NI: Ulster University academic leads exchange between Chilean and Uruguayan lawyers
Ulster University academic Professor Cath Collins has led an exchange between a delegation of relatives and pro bono human rights lawyers from Chile and their counterparts in Uruguay.
Professor Collins is a professor of transitional justice at the Transitional Justice Institute (TJI), a law-led interdisciplinary research institute at Ulster University.
She was previously an associate professor of politics at the Universidad Diego Portales in Chile, where she founded and still directs the Transitional Justice Observatory.
Her work in Chile and Uruguay forms part of an ongoing Ulster University Open Society Foundation-funded project supporting responses to enforced disappearance in Latin America.
The two countries have a legacy of military dictatorship that includes Plan Condor, a US-backed campaign of political repression and state terror which involved active clandestine collaboration between secret police and military intelligence to monitor, assassinate, and “disappear” dissidents in the 1970s and 1980s.

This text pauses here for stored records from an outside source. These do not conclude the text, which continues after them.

(* ===== verification/FuseMount.v ===== *)
(** * A mounted layer

    Puts [FuseNode], [FileReader] and [MetadataTree] together: the reader of a layer is a
    [LayerReader]; a directory whose entry [writeMetadataEntry] stored has the view its
    children describe; what a container reads from an open file is the file's bytes. *)
From Stdlib Require Import ZArith Lia.
From stdpp Require Import base list gmap strings numbers.
From S2P Require Import Prelude GoLib Compression GzipZinfo Ztoc ZtocBuilder ZtocMarshal BlobCache.
From S2P Require Import SpanManager Encoders MetadataDB MetadataTree FileReader LostCommit IDMap FuseAttr FuseNode.
#[local] Open Scope Z_scope.

Section instance.
Context {T C W R Time : Type}.
Context `{HZ : Zinfo T} `{HB : BlobCache C W} `{HR : SpanManager.ReaderAt R} `{HD : Digester}.
Context `{HT : GoTime Time} `{HM : MapRange} `{HP : TarParser Time}.

(** [order] is the order in which the goroutines of [GetContents] finish. *)
Definition layer_reader_of (order : nat → list nat) :
  LayerReader (FileReader.reader T C R Time) FileReader.file Time := {|
  lr_RootID r := MetadataTree.rootID (r_metadata r);
  lr_GetAttr r id := MetadataTree.GetAttr (r_metadata r) id;
  lr_GetChild r id name := MetadataTree.GetChild (r_metadata r) id name;
  lr_Children r id := MetadataTree.ForeachChild (r_metadata r) id;
  lr_OpenFile r id := FileReader.OpenFile r id;
  lr_ReadAt n off := FileReader.ReadAt order n off
|}.

(** ** Stored directories *)
Definition node_mode (r : MetadataTree.reader) (id : Z) : Z :=
  match rd_nodes r !! id with Some b => uint32 (Uvarint (get b bucketKeyMode)).1 | None => 0 end.

Definition child_view (r : MetadataTree.reader) (cs : gmap string childEntry) : gmap string (Z * Z) :=
  (λ c, (c_id c, node_mode r (c_id c))) <$> cs.

Record stored_dir (r : MetadataTree.reader) (id : Z) (cs : gmap string childEntry) : Prop := {
  sd_children : children_ok cs;
  sd_written : ∃ m md, m_children m = cs ∧ in_int64 (m_UncompressedOffset m) ∧
    in_int64 (m_TarHeaderOffset m) ∧ in_int64 (m_TarHeaderSize m) ∧
    writeMetadataEntry empty_bucket m = Ok md ∧ rd_meta r !! id = Some md;
  sd_nodes : map_Forall (λ _ c, ∃ b a, rd_nodes r !! c_id c = Some b ∧
    readNodeEntryToAttr (Time:=Time) b zeroAttr = Ok a) cs
}.

Lemma read_mode b a : readNodeEntryToAttr (Time:=Time) b zeroAttr = Ok a →
  a_Mode a = uint32 (Uvarint (get b bucketKeyMode)).1.
Proof.
  unfold readNodeEntryToAttr, get. intros H. ok_inv H. apply (inj Ok) in H. subst a. cbn [a_Mode].
  by destruct (kv b !! bucketKeyMode).
Qed.

Lemma extra_children_spec r l acc : NoDup l.*1 →
  (∀ k v, (k, v) ∈ l → acc !! k = None ∧ ∃ id b, decodeID v = Ok id ∧ rd_nodes r !! id = Some b) →
  ∃ m, extra_children r l acc = Ok m ∧ ∀ k c, m !! k = Some c ↔ acc !! k = Some c ∨
    ∃ v id, (k, v) ∈ l ∧ decodeID v = Ok id ∧ c = (id, node_mode r id).
Proof.
  revert acc. induction l as [|[k v] l IH]; intros acc Hnd Hl.
  { exists acc. split; [done|]. setoid_rewrite elem_of_nil. naive_solver. }
  simpl in Hnd. apply list.NoDup_cons in Hnd as [Hk Hnd].
  destruct (Hl k v) as (Hacc & id & b & Hdec & Hb); [left|].
  cbn [extra_children]. rewrite Hdec. unfold child_mode at 1. cbn [mbind outcome_bind]. rewrite Hb.
  cbn [mbind outcome_bind].
  destruct (IH (<[k := (id, uint32 (Uvarint (get b bucketKeyMode)).1)]> acc)) as (m & -> & Hm); [done| |].
  { intros k' v' Hin. destruct (Hl k' v') as (? & ?); [by right|]. rewrite lookup_insert_ne; [done|].
    intros ->. apply Hk, list_elem_of_fmap. by exists (k', v'). }
  exists m. split; [done|]. intros k' c. rewrite Hm, lookup_insert_Some. unfold node_mode.
  split; [intros [[[<- <-]|[??]]|(? & ? & ? & ? & ->)]|
          intros [?|(v' & i' & [[= -> ->]|?]%elem_of_cons & ? & ->)]]; eauto 8 using list_elem_of_further.
  - right. exists v, id. rewrite Hb. by split_and!; [left|..].
  - left. right. split; [|done]. intros ->. congruence.
  - left. left. rewrite Hdec in *. simplify_eq. by rewrite Hb.
Qed.

(** What the iteration over a stored directory yields. *)
Lemma ForeachChild_stored r id cs : stored_dir r id cs → ForeachChild r id = Ok (child_view r cs).
Proof.
  intros [Hok (m & md & <- & _ & _ & _ & (md1 & Hw & ->)%writeMetadataEntry_inv & Hmeta) Hnodes].
  unfold ForeachChild. rewrite Hmeta.
  apply write_children_spec in Hw as [_ Hc]; [|done|done|done].
  destruct Hc as [[Hcs ->]|(n1 & c1 & Hc1 & Hn & Hi & Hm)].
  { unfold child_view. rewrite Hcs, fmap_empty. done. }
  unfold get. autorewrite with bucket. rewrite Hn, Hi. cbn [default from_option Datatypes.id].
  destruct (Hok n1 c1 Hc1) as (_ & Hne & Hid1). destruct (Hnodes n1 c1 Hc1) as (b1 & a1 & Hb1 & _).
  assert ((zlen (to_bytes n1) =? 0) = false) as ->.
  { apply Z.eqb_neq. intros Hz. by apply Hne, to_bytes_nil, zlen_zero. }
  rewrite decode_encodeID by done. unfold child_mode. cbn [mbind outcome_bind]. rewrite Hb1, of_to_bytes.
  cbn [mbind outcome_bind]. set (mode1 := uint32 _).
  assert (∀ m', (∀ k c, m' !! k = Some c ↔ ({[n1 := (c_id c1, mode1)]} : gmap string (Z * Z)) !! k = Some c ∨
    ∃ cc, m_children m !! k = Some cc ∧ k ≠ n1 ∧ c = (c_id cc, node_mode r (c_id cc))) →
    m' = child_view r (m_children m)) as Hfinal.
  { intros m' Hm'. apply map_eq. intros k. apply option_eq. intros c. rewrite Hm'. unfold child_view.
    rewrite lookup_fmap, fmap_Some, lookup_singleton_Some.
    assert (mode1 = node_mode r (c_id c1)) as -> by (unfold node_mode; by rewrite Hb1).
    split; [intros [[<- <-]|(cc & ? & ? & ->)]; eauto|]. intros (cc & Hcc & ->).
    destruct (decide (k = n1)) as [->|]; [left; by simplify_eq|right; eauto]. }
  cbn [subs put]. destruct (subs md1 !! bucketKeyChildrenExtra) as [cbkt|] eqn:Es; cbn [default from_option Datatypes.id] in Hm.
  - destruct (extra_children_spec r (map_to_list cbkt) {[n1 := (c_id c1, mode1)]}) as (m' & -> & Hm');
      [apply NoDup_fst_map_to_list| |].
    { intros k v (cc & Hcc & Hk & ->)%elem_of_map_to_list%Hm. split; [by rewrite lookup_singleton_ne|].
      destruct (Hnodes k cc Hcc) as (b & _ & Hb & _). exists (c_id cc), b.
      split; [|done]. apply decode_encodeID. by apply (Hok k cc). }
    f_equal. apply Hfinal. intros k c. rewrite Hm'. apply or_iff_compat_l.
    setoid_rewrite elem_of_map_to_list. setoid_rewrite Hm. split.
    + intros (v & i & (cc & Hcc & Hk & ->) & Hd & ->). exists cc.
      rewrite decode_encodeID in Hd by (by apply (Hok k cc)). by simplify_eq.
    + intros (cc & Hcc & Hk & ->). exists (encodeID (c_id cc)), (c_id cc). split_and!; [by eauto| |done].
      apply decode_encodeID. by apply (Hok k cc).
  - f_equal. apply Hfinal. intros k c. split; [by left|]. intros [?|(cc & Hcc & Hk & ->)]; [done|].
    assert ((∅ : gmap string bytes) !! k = Some (encodeID (c_id cc))) as Hx by (apply Hm; eauto). done.
Qed.

(** Iteration and lookup agree on a stored directory: both show exactly the children that
    were stored, with their ids and modes. *)
Lemma stored_dir_view order r id cs : stored_dir (r_metadata r) id cs →
  dir_view (HLR := layer_reader_of order) r id (child_view (r_metadata r) cs).
Proof.
  intros Hsd. pose proof Hsd as [Hok (m & md & <- & H1 & H2 & H3 & Hw & Hmeta) Hnodes].
  destruct (entry_written m md Hok H1 H2 H3 Hw) as [_ Hread].
  split; cbn [layer_reader_of lr_Children lr_GetChild].
  - by apply ForeachChild_stored.
  - intros name cid mode. unfold child_view. rewrite lookup_fmap, fmap_Some.
    intros (c & Hc & [= -> ->]). destruct (Hok name c Hc) as (_ & Hne & Hid). split_and!; [done|done|].
    destruct (Hnodes name c Hc) as (b & a & Hb & Ha). exists a.
    specialize (Hread name Hne). rewrite Hc in Hread. unfold GetChild, GetAttr. rewrite Hmeta, Hread.
    cbn [map_err mbind outcome_bind]. rewrite Hb, Ha. split; [done|].
    rewrite (read_mode b a Ha). unfold node_mode. by rewrite Hb.
  - intros name Hne. unfold child_view. rewrite lookup_fmap, fmap_None. intros Hc.
    specialize (Hread name Hne). rewrite Hc in Hread. destruct Hread as [e He].
    unfold GetChild. rewrite Hmeta, He. eexists. done.
Qed.
End instance.

(** ** Reading a file of a mounted layer *)
Section read.
Context {T C W R Time B : Type}.
Context `{HZ : Zinfo T} `{HB : BlobCache C W} `{HR : SpanManager.ReaderAt R} `{HD : Digester}.
Context `{HT : GoTime Time} `{HM : MapRange} `{HP : TarParser Time} `{HSB : !StatBlob B}.
Context `{HC : !BlobCacheLaws C W} `{HLog : !CommitLog C W}.
Context {zi : T} {comp uncomp : bytes} {n : Z} {su sc ec : Z → Z}.
Context {HL : ZinfoLaws zi comp uncomp n su sc ec}.

(** [io.EOF] itself comes from the end of the file, or from verification. *)
Lemma ReadAt_EOF order len offset (s s' : FileReader.state (T:=T) (C:=C) (R:=R) (Time:=Time)) :
  FileReader.ReadAt order len offset s = (Err io_EOF, s') →
  m_UncompressedSize (fr s.2) ≤ offset ∨
  disableVerification s.1 = false ∧ (Verify order s).1 = Err io_EOF.
Proof.
  unfold FileReader.ReadAt, st_bind, st_get, st_ret, st_err, st_map_err.
  destruct (disableVerification s.1); [|destruct (Verify order s) as [[[]|e|] s1] eqn:Ev]; simpl.
  all: repeat match goal with
  | |- context [if ?c then _ else _] => destruct c eqn:?
  | |- context [on_spans ?o ?a ?b ?x] => destruct (on_spans o a b x) as [[?|?|] ?]
  end; simpl; try done; intros Heq; zcases; auto.
  all: injection Heq as -> _; auto.
Qed.

Definition read_result (e : metadataEntry) (len offset : Z) : bytes :=
  if m_UncompressedSize e <=? offset then [] else file_bytes (uncomp:=uncomp) e len offset.

(** C5: what a container reads is the file.  Whatever the registry answers and whichever calls of
    the cache fail, a read of an open file that lies inside the layer, through the FUSE handle,
    returns exactly the bytes of the file at the offset, up to its end and nothing past it, or
    fails with [EIO], with the failure counted and reported in the state file; the only other
    ways to return anything else are an [io.EOF] from verifying the file's header, which gives
    no data, and a [Commit] of the cache that has failed, an error which the code drops.  No
    other content has the digest of a span, and the tar parser does not panic. *)
Theorem fuse_read_exact order len offset (s : FuseNode.state (FileReader.reader T C R Time) B Time) fl :
  collision_free (n:=n) (comp:=comp) (sc:=sc) (ec:=ec) →
  fits (comp:=comp) (uncomp:=uncomp) → (∀ b, tar_Next b ≠ Panic) →
  (∀ k, order k ≡ₚ seq 0 k) → 0 < len → 0 ≤ offset → in_layer (uncomp:=uncomp) (fr fl) →
  state_ok (zi:=zi) (comp:=comp) (uncomp:=uncomp) (n:=n) (su:=su) (sc:=sc) (ec:=ec) (f_r s.1, fl) →
  match file_Read (HLR:=layer_reader_of order) len offset (s, fl) with
  | (Ok bs, (s', _)) => bs = read_result (fr fl) len offset ∨
      bs = [] ∧ (Verify order (f_r s.1, fl)).1 = Err io_EOF ∨ lost (sm_cache (spanManager (f_r s'.1)))
  | (Err e, (s', _)) => e = EIO ∧ failures s'.1 = failures s.1 ++ ["fuse_file_read_failure_count"%string] ∧
      ∃ err, sj_Error (sf_json (f_s s'.1)) = Some err
  | (Panic, (s', _)) => lost (sm_cache (spanManager (f_r s'.1)))
  end.
Proof.
  intros Hcf Hf Htar Hord Hlen Hoff Hin Hok.
  pose proof (read_or_lost Hcf Hf Htar order len offset (f_r s.1, fl) Hord Hlen Hoff Hin Hok) as Hwp.
  pose proof (ReadAt_EOF order len offset (f_r s.1, fl)) as Heof.
  unfold file_Read, logAndIncrementOpCounter, st_modify. cbn [fst snd with_counter f_r lr_ReadAt layer_reader_of].
  destruct (FileReader.ReadAt order len offset (f_r s.1, fl)) as [[bs|e|] [r' fl']]; [| |exact Hwp].
  - destruct Hwp as [Hl|(Hlt & -> & _)]; [by right; right|]. left. cbn [fst snd] in *.
    unfold read_result. by destruct (Z.leb_spec (m_UncompressedSize (fr fl)) offset); [lia|].
  - destruct (bool_decide_reflect (e = io_EOF)) as [->|Hne].
    + destruct (Heof _ eq_refl) as [Hle|[_ Hv]]; [left|by right; left]. unfold read_result. cbn [fst snd] in Hle.
      by destruct (Z.leb_spec (m_UncompressedSize (fr fl)) offset); [|lia].
    + cbn. split_and!; [done..|]. by eexists.
Qed.
End read.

The exchange led to a commitment to joint work on a legal case involving the disappearance of a married couple in Uruguay and the subsequent abandonment of their infant children, aged two and four, in a public square in the Chilean port city of Valparaiso.
During the visit, Professor Collins also discussed her ongoing work on models of state response to enforced disappearance with Uruguay’s national human rights institution, which is about to take over responsibility for search and identification.